68Freund considère par ailleurs que les idéologies et attitudes totalitaires ont survécu à la mort de Hitler et de Staline : on les retrouve dans les eschatologies révolutionnaires, dans la culpabilisation de l’ennemi, et même dans les techniques de propagande des régimes dits démocratiques100.

69Freund est resté discret, en revanche, sur les guerres de décolonisation. Manifestement, il les interprétait comme des luttes anti-impérialistes d’inspiration marxiste. Il se pourrait aussi que la perspective historique du déclin des puissances européennes ait primé sur les autres interprétations possibles.

Conclusion

70Les idées de Freund sur la résistance peuvent être reconstruites à partir de réflexions éparses. Nous avons détecté en passant quelques difficultés (la place du droit naturel) et des non-dits (la décolonisation comme possible figure de résistance), mais pour finir revenons à l’idée principale : la résistance ne peut se ramener à la conception binaire d’une lutte du bien contre le mal, qui appartient au domaine des mythes et des idéologies.
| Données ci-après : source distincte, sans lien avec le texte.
(* ===== verification/WtCapsule.v ===== *)
(** * WtCapsule: the capsules of WebTransport over HTTP/2

    Models [src/src/webtransport/capsule.rs].  A capsule is a type and a length,
    both varints, and a payload.  [CapsuleEncoder] appends to its buffer;
    [CapsuleDecoder] keeps the octets that do not make a whole capsule yet.
    A [String] is the list of its octets. *)

From S2P Require Import Prelude Syntax WtVarint WtStream.

Module CapsuleType.
Definition DATAGRAM : Z := 0x00.
Definition PADDING : Z := 0x190B4D38.
Definition WT_RESET_STREAM : Z := 0x190B4D39.
Definition WT_STOP_SENDING : Z := 0x190B4D3A.
Definition WT_STREAM : Z := 0x190B4D3C.
Definition WT_STREAM_FIN : Z := 0x190B4D3B.
Definition WT_MAX_DATA : Z := 0x190B4D3D.
Definition WT_MAX_STREAM_DATA : Z := 0x190B4D3E.
Definition WT_MAX_STREAMS_BIDI : Z := 0x190B4D3F.
Definition WT_MAX_STREAMS_UNI : Z := 0x190B4D40.
Definition WT_DATA_BLOCKED : Z := 0x190B4D41.
Definition WT_STREAM_DATA_BLOCKED : Z := 0x190B4D42.
Definition WT_STREAMS_BLOCKED_BIDI : Z := 0x190B4D43.
Definition WT_STREAMS_BLOCKED_UNI : Z := 0x190B4D44.
Definition WT_CLOSE_SESSION : Z := 0x2843.
Definition WT_DRAIN_SESSION : Z := 0x78AE.
End CapsuleType.

Definition MAX_CLOSE_REASON_LEN : Z := 1024.
Definition MAX_APPLICATION_ERROR_CODE : Z := 0xffffffff.

Module Capsule.
Inductive t : Type :=
| Datagram (data : list Z)
| Padding (length : Z)
| WtResetStream (stream_id error_code reliable_size : Z)
| WtStopSending (stream_id error_code : Z)
| WtStream (stream_id : Z) (data : list Z) (fin : bool)
| WtMaxData (maximum : Z)
| WtMaxStreamData (stream_id maximum : Z)
| WtMaxStreams (maximum : Z) (bidirectional : bool)
| WtDataBlocked (maximum : Z)
| WtStreamDataBlocked (stream_id maximum : Z)
| WtStreamsBlocked (maximum : Z) (bidirectional : bool)
| WtCloseSession (error_code : Z) (reason : list Z)
| WtDrainSession
| Unknown (capsule_type : Z) (data : list Z).
End Capsule.
Import Capsule.

(** ** The encoder; its state is its buffer *)
Module CapsuleEncoder.

Record t : Type := mk { buffer : list Z }.
#[global] Instance eta_capsule_encoder : Eta t := fun s => mk (buffer s).

Definition new : t := mk [].
Definition default : t := mk [].

Notation M := (ST t WtError.t).

Definition extend_from_slice (data : list Z) : M unit :=
  modify (fun s => s <| buffer := buffer s ++ data |>).

(** [self.buffer.resize(self.buffer.len() + n, 0)]. *)
Definition grow (n : Z) : M unit :=
  let! size := gets (fun s => len (buffer s)) in
  lift (add_usize size n) ;!
  modify (fun s => s <| buffer := buffer s ++ replicate (Z.to_nat n) 0 |>).

(** [varint::encode(value, &mut self.buffer[start..]).expect(..)]. *)
Definition encode_at (start value : Z) : M unit := fun s =>
  let '(r, tail) := Varint.encode value (drop (Z.to_nat start) (buffer s)) in
  (match r with Ok _ => Ok tt | _ => Panic end,
   s <| buffer := take (Z.to_nat start) (buffer s) ++ tail |>).

Definition encode_varint (value : Z) : M unit :=
  let n := Varint.encoded_len value in
  let! start := gets (fun s => len (buffer s)) in
  grow n ;!
  encode_at start value.

Definition encode_header (capsule_type length : Z) : M unit :=
  encode_varint capsule_type ;!
  encode_varint length.

Definition encode (capsule : Capsule.t) : M unit :=
  match capsule with
  | Datagram data =>
      encode_header CapsuleType.DATAGRAM (len data) ;!
      extend_from_slice data
  | Padding length =>
      encode_header CapsuleType.PADDING length ;!
      grow length
  | WtResetStream stream_id error_code reliable_size =>
      let payload_len := Varint.encoded_len stream_id + Varint.encoded_len error_code
                         + Varint.encoded_len reliable_size in
      encode_header CapsuleType.WT_RESET_STREAM payload_len ;!
      encode_varint stream_id ;!
      encode_varint error_code ;!
      encode_varint reliable_size
  | WtStopSending stream_id error_code =>
      let payload_len := Varint.encoded_len stream_id + Varint.encoded_len error_code in
      encode_header CapsuleType.WT_STOP_SENDING payload_len ;!
      encode_varint stream_id ;!
      encode_varint error_code
  | WtStream stream_id data fin =>
      let capsule_type := if fin then CapsuleType.WT_STREAM_FIN else CapsuleType.WT_STREAM in
      let payload_len := Varint.encoded_len stream_id + len data in
      encode_header capsule_type payload_len ;!
      encode_varint stream_id ;!
      extend_from_slice data
  | WtMaxData maximum =>
      let payload_len := Varint.encoded_len maximum in
      encode_header CapsuleType.WT_MAX_DATA payload_len ;!
      encode_varint maximum
  | WtMaxStreamData stream_id maximum =>
      let payload_len := Varint.encoded_len stream_id + Varint.encoded_len maximum in
      encode_header CapsuleType.WT_MAX_STREAM_DATA payload_len ;!
      encode_varint stream_id ;!
      encode_varint maximum
  | WtMaxStreams maximum bidirectional =>
      let capsule_type :=
        if bidirectional then CapsuleType.WT_MAX_STREAMS_BIDI else CapsuleType.WT_MAX_STREAMS_UNI in
      let payload_len := Varint.encoded_len maximum in
      encode_header capsule_type payload_len ;!
      encode_varint maximum
  | WtDataBlocked maximum =>
      let payload_len := Varint.encoded_len maximum in
      encode_header CapsuleType.WT_DATA_BLOCKED payload_len ;!
      encode_varint maximum
  | WtStreamDataBlocked stream_id maximum =>
      let payload_len := Varint.encoded_len stream_id + Varint.encoded_len maximum in
      encode_header CapsuleType.WT_STREAM_DATA_BLOCKED payload_len ;!
      encode_varint stream_id ;!
      encode_varint maximum
  | WtStreamsBlocked maximum bidirectional =>
      let capsule_type :=
        if bidirectional then CapsuleType.WT_STREAMS_BLOCKED_BIDI
        else CapsuleType.WT_STREAMS_BLOCKED_UNI in
      let payload_len := Varint.encoded_len maximum in
      encode_header capsule_type payload_len ;!
      encode_varint maximum
  | WtCloseSession error_code reason =>
      (* debug_assert! *)
      if len reason >? MAX_CLOSE_REASON_LEN then panic
      else
        let payload_len := 4 + len reason in
        encode_header CapsuleType.WT_CLOSE_SESSION payload_len ;!
        extend_from_slice (u32_to_be error_code) ;!
        extend_from_slice reason
  | WtDrainSession =>
      encode_header CapsuleType.WT_DRAIN_SESSION 0
  | Unknown capsule_type data =>
      encode_header capsule_type (len data) ;!
      extend_from_slice data
  end.

(** [std::mem::take(&mut self.buffer)]. *)
Definition take : M (list Z) :=
  let! b := gets buffer in
  modify (fun s => s <| buffer := [] |>) ;!
  ret b.

Definition clear : M unit := modify (fun s => s <| buffer := [] |>).

End CapsuleEncoder.

(** ** The decoder *)
Module CapsuleDecoder.

Definition DEFAULT_MAX_BUFFER_SIZE : Z := 16 * 1024 * 1024.

Record t : Type := mk { buffer : list Z; max_buffer_size : Z }.
#[global] Instance eta_capsule_decoder : Eta t := fun s => mk (buffer s) (max_buffer_size s).

Definition new : t := mk [] DEFAULT_MAX_BUFFER_SIZE.
Definition default : t := new.
Definition with_max_buffer_size (max_buffer_size : Z) : t := mk [] max_buffer_size.

Notation M := (ST t WtError.t).

Definition feed (data : list Z) : M unit :=
  let! room := gets (fun s => saturating_sub (max_buffer_size s) (len (buffer s))) in
  if len data >? room
  then throw (WtError.with_reason WtErrorKind.InvalidInput "capsule decoder buffer limit exceeded")
  else modify (fun s => s <| buffer := buffer s ++ data |>).

(** [varint::decode(&payload[offset..])], with the offset behind it. *)
Definition varint_at (payload : list Z) (offset : Z) : WtResult (Z * Z) :=
  let? rest := slice_from payload offset in
  let? (value, n) := Varint.decode rest in
  Ok (value, offset + n).

Definition trailing {A} (reason : string) : WtResult A := Err (WtError.capsule_decode reason).

(** A payload that is one varint. *)
Definition one_varint (payload : list Z) (reason : string) : WtResult Z :=
  let? (maximum, n) := Varint.decode payload in
  if negb (n =? len payload) then trailing reason else Ok maximum.

(** A payload that is two varints. *)
Definition two_varints (payload : list Z) (reason : string) : WtResult (Z * Z) :=
  let? (stream_id, offset) := varint_at payload 0 in
  let? (maximum, offset) := varint_at payload offset in
  if negb (offset =? len payload) then trailing reason else Ok (stream_id, maximum).

Definition decode_reset_stream (payload : list Z) : WtResult Capsule.t :=
  let? (stream_id, offset) := varint_at payload 0 in
  let? (error_code, offset) := varint_at payload offset in
  if error_code >? MAX_APPLICATION_ERROR_CODE
  then Err (WtError.session_state_error
    "WT_RESET_STREAM error code exceeds 0xffffffff (session error WT_ERROR)")
  else
    let? (reliable_size, offset) := varint_at payload offset in
    if negb (offset =? len payload)
    then trailing "WT_RESET_STREAM payload has trailing bytes"
    else Ok (WtResetStream stream_id error_code reliable_size).

Definition decode_stop_sending (payload : list Z) : WtResult Capsule.t :=
  let? (stream_id, offset) := varint_at payload 0 in
  let? (error_code, offset) := varint_at payload offset in
  if error_code >? MAX_APPLICATION_ERROR_CODE
  then Err (WtError.session_state_error
    "WT_STOP_SENDING error code exceeds 0xffffffff (session error WT_ERROR)")
  else if negb (offset =? len payload)
  then trailing "WT_STOP_SENDING payload has trailing bytes"
  else Ok (WtStopSending stream_id error_code).

Definition decode_stream (payload : list Z) (fin : bool) : WtResult Capsule.t :=
  let? (stream_id, n) := Varint.decode payload in
  let? data := slice_from payload n in
  Ok (WtStream stream_id data fin).

Definition decode_close_session (payload : list Z) : WtResult Capsule.t :=
  if len payload <? 4
  then Err (WtError.capsule_decode "WT_CLOSE_SESSION payload too short")
  else if len payload - 4 >? MAX_CLOSE_REASON_LEN
  then Err (WtError.session_state_error "WT_CLOSE_SESSION reason exceeds 1024 bytes")
  else
    let? error_code := read4 u32_from_be payload 0 in
    let? reason :=
      if len payload >? 4 then
        let? bytes := slice_from payload 4 in
        if Syntax.utf8_valid bytes then Ok bytes
        else Err (WtError.session_state_error "invalid UTF-8 in close reason")
      else Ok [] in
    Ok (WtCloseSession error_code reason).

Definition decode_payload (capsule_type : Z) (payload : list Z) : WtResult Capsule.t :=
  if capsule_type =? CapsuleType.DATAGRAM then Ok (Datagram payload)
  else if capsule_type =? CapsuleType.PADDING then Ok (Padding (len payload))
  else if capsule_type =? CapsuleType.WT_RESET_STREAM then decode_reset_stream payload
  else if capsule_type =? CapsuleType.WT_STOP_SENDING then decode_stop_sending payload
  else if (capsule_type =? CapsuleType.WT_STREAM) || (capsule_type =? CapsuleType.WT_STREAM_FIN)
  then decode_stream payload (capsule_type =? CapsuleType.WT_STREAM_FIN)
  else if capsule_type =? CapsuleType.WT_MAX_DATA then
    let? maximum := one_varint payload "WT_MAX_DATA payload has trailing bytes" in
    Ok (WtMaxData maximum)
  else if capsule_type =? CapsuleType.WT_MAX_STREAM_DATA then
    let? (stream_id, maximum) := two_varints payload "WT_MAX_STREAM_DATA payload has trailing bytes" in
    Ok (WtMaxStreamData stream_id maximum)
  else if capsule_type =? CapsuleType.WT_MAX_STREAMS_BIDI then
    let? maximum := one_varint payload "WT_MAX_STREAMS_BIDI payload has trailing bytes" in
    Ok (WtMaxStreams maximum true)
  else if capsule_type =? CapsuleType.WT_MAX_STREAMS_UNI then
    let? maximum := one_varint payload "WT_MAX_STREAMS_UNI payload has trailing bytes" in
    Ok (WtMaxStreams maximum false)
  else if capsule_type =? CapsuleType.WT_DATA_BLOCKED then
    let? maximum := one_varint payload "WT_DATA_BLOCKED payload has trailing bytes" in
    Ok (WtDataBlocked maximum)
  else if capsule_type =? CapsuleType.WT_STREAM_DATA_BLOCKED then
    let? (stream_id, maximum) :=
      two_varints payload "WT_STREAM_DATA_BLOCKED payload has trailing bytes" in
    Ok (WtStreamDataBlocked stream_id maximum)
  else if capsule_type =? CapsuleType.WT_STREAMS_BLOCKED_BIDI then
    let? maximum := one_varint payload "WT_STREAMS_BLOCKED_BIDI payload has trailing bytes" in
    Ok (WtStreamsBlocked maximum true)
  else if capsule_type =? CapsuleType.WT_STREAMS_BLOCKED_UNI then
    let? maximum := one_varint payload "WT_STREAMS_BLOCKED_UNI payload has trailing bytes" in
    Ok (WtStreamsBlocked maximum false)
  else if capsule_type =? CapsuleType.WT_CLOSE_SESSION then decode_close_session payload
  else if capsule_type =? CapsuleType.WT_DRAIN_SESSION then
    if negb (len payload =? 0)
    then Err (WtError.capsule_decode "WT_DRAIN_SESSION must have empty payload")
    else Ok WtDrainSession
  else Ok (Unknown capsule_type payload).

(** [match varint::decode(..)]: an [Incomplete] error ends the decoding with
    [Ok(None)], another one is returned. *)
Definition or_incomplete {A} (r : WtResult (Z * Z)) (k : Z -> Z -> M (option A)) : M (option A) :=
  match r with
  | Ok (value, n) => k value n
  | Err e => if decide (WtError.kind e = WtErrorKind.Incomplete) then ret None else throw e
  | Panic => panic
  end.

Definition decode : M (option Capsule.t) :=
  let! buf := gets buffer in
  if len buf =? 0 then ret None
  else
    let offset := 0 in
    let! rest := lift (slice_from buf offset) in
    or_incomplete (Varint.decode rest) (fun capsule_type type_len =>
      let offset := offset + type_len in
      if offset >=? len buf then ret None
      else
        let! rest := lift (slice_from buf offset) in
        or_incomplete (Varint.decode rest) (fun payload_len len_len =>
          let offset := offset + len_len in
          let! total_len := lift (add_usize offset payload_len) in
          if len buf <? total_len then ret None
          else
            let! payload := lift (slice buf offset total_len) in
            let! capsule := lift (decode_payload capsule_type payload) in
            let! rest := lift (slice_from buf total_len) in
            modify (fun s => s <| buffer := rest |>) ;!
            ret (Some capsule))).

Definition clear : M unit := modify (fun s => s <| buffer := [] |>).

End CapsuleDecoder.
  • 101  Le droit positif n’est pas « générateur de lui-même » (L’Essence du politique, p. 728). Cf. aussi (...)

71Freund a agi poussé par une conviction, une nécessité intérieure, plus que par un principe général dont on pourrait faire une vérité définitive. Il a assumé ses actes, mais s’est gardé d’en universaliser le principe. Selon lui, il y a des choses que l’on doit faire, parce qu’on en a jugé ainsi, et que l’on fait parce qu’on en a la volonté et le courage, mais qui ne se prêtent pas à un discours de justification. Freund ne fait pas ici que réaffirmer (avec Carl Schmitt) la souveraineté du politique par rapport au droit101, il travaille aussi à rétablir dans sa vérité la part tragique de l’histoire.

72La Résistance active lui a servi de point d’appui à une théorie de l’action (fins, moyens, conditions, conséquences) de style aristotélicien (ou wébérien, mais sans focalisation posthume sur la théorie des jeux).
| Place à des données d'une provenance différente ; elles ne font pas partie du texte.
(** [advance] behind a successful [peek]. *)
Lemma advance_wp {A} (P : A -> Prop) j k (m : ST (list Z) WtError.t A) b l :
  reads j P m -> (k <= S j)%nat ->
  wp (DictionaryParser.advance ;! m) (fun a l' => P a /\ (k + length l' <= S (length l))%nat) (fun _ => True) (b :: l).
Proof.
  intros Hm Hk. apply wp_modify_seq. cbn [drop]. rewrite drop_0.
  eapply wp_mono; [apply Hm| |done]. cbn. intros a l' [? ?]. split; [done|lia].
Qed.

Lemma advance_end_wp k b l :
  (k <= 1)%nat ->
  wp DictionaryParser.advance (fun a l' => any a /\ (k + length l' <= S (length l))%nat) (fun _ => True) (b :: l).
Proof. intros Hk. split; [done|]. cbn [drop]. rewrite drop_0. lia. Qed.

Lemma reads_scan p : reads 0 (fun octets => forallb p octets = true) (DictionaryParser.scan p).
Proof.
  intros l. unfold DictionaryParser.scan. apply wp_gets, wp_modify_seq, wp_ret.
  split; [apply take_while_all|apply skip_while_length].
Qed.

(** A string loop leaves octets at each turn. *)
Lemma init_string_reads l :
  wp DictionaryParser.skip_string_loop (fun _ l' => (length l' <= length l)%nat) (fun _ => True) l.
Proof.
  induction l as [l IH] using (induction_ltof1 _ (@length Z)). unfold ltof in IH.
  destruct l as [|b l]; [done|]. unfold wp in *. cbn [DictionaryParser.skip_string_loop].
  destruct (b =? Ch.BACKSLASH).
  - destruct l as [|e l]; [done|]. destruct (_ || _); [|done].
    specialize (IH l ltac:(cbn; lia)). destruct (DictionaryParser.skip_string_loop l) as [[]]; cbn; try done. lia.
  - destruct (b =? Ch.DQUOTE); [cbn; lia|]. destruct (negb _); [done|].
    specialize (IH l ltac:(cbn; lia)). destruct (DictionaryParser.skip_string_loop l) as [[]]; cbn; try done. lia.
Qed.

Lemma list_string_reads l :
  wp ListParser.skip_string_loop (fun _ l' => (length l' <= length l)%nat) (fun _ => True) l.
Proof.
  induction l as [l IH] using (induction_ltof1 _ (@length Z)). unfold ltof in IH.
  destruct l as [|b l]; [done|]. unfold wp in *. cbn [ListParser.skip_string_loop].
  destruct (b =? Ch.BACKSLASH).
  - destruct l as [|e l]; [done|]. destruct (_ || _); [|done].
    specialize (IH l ltac:(cbn; lia)). destruct (ListParser.skip_string_loop l) as [[]]; cbn; try done. lia.
  - destruct (b =? Ch.DQUOTE); [cbn; lia|]. destruct (negb _); [done|].
    specialize (IH l ltac:(cbn; lia)). destruct (ListParser.skip_string_loop l) as [[]]; cbn; try done. lia.
Qed.

(** ** The dictionary parser *)
Section dictionary.
Import DictionaryParser.

Lemma parse_key_reads : reads 1 any parse_key.
Proof.
  apply (reads_peek 1 any is_key_start); [|by intros].
  intros b l Hb. unfold scan. apply wp_gets, wp_modify_seq, wp_ret. split; [done|].
  assert (is_key_char b = true) as E.
  { revert Hb. unfold is_key_start, is_key_char. destruct (is_ascii_lowercase b); [done|].
    cbn [orb]. intros ->. by rewrite !orb_true_r. }
  cbn [skip_while]. rewrite E. pose proof (skip_while_length is_key_char l). lia.
Qed.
73Enfin, la réflexion de Freund témoigne aussi de ses incertitudes face aux questions que pose a posteriori son ancien mode d’action. Derrière les formules tranchées, on devine une part de doute et d’embarras, une circonspection que Freund cultivera dans ses vieux jours comme une forme de sagesse et, après la longue parenthèse de sa carrière de sociologue, comme un retour nécessaire à la métaphysique.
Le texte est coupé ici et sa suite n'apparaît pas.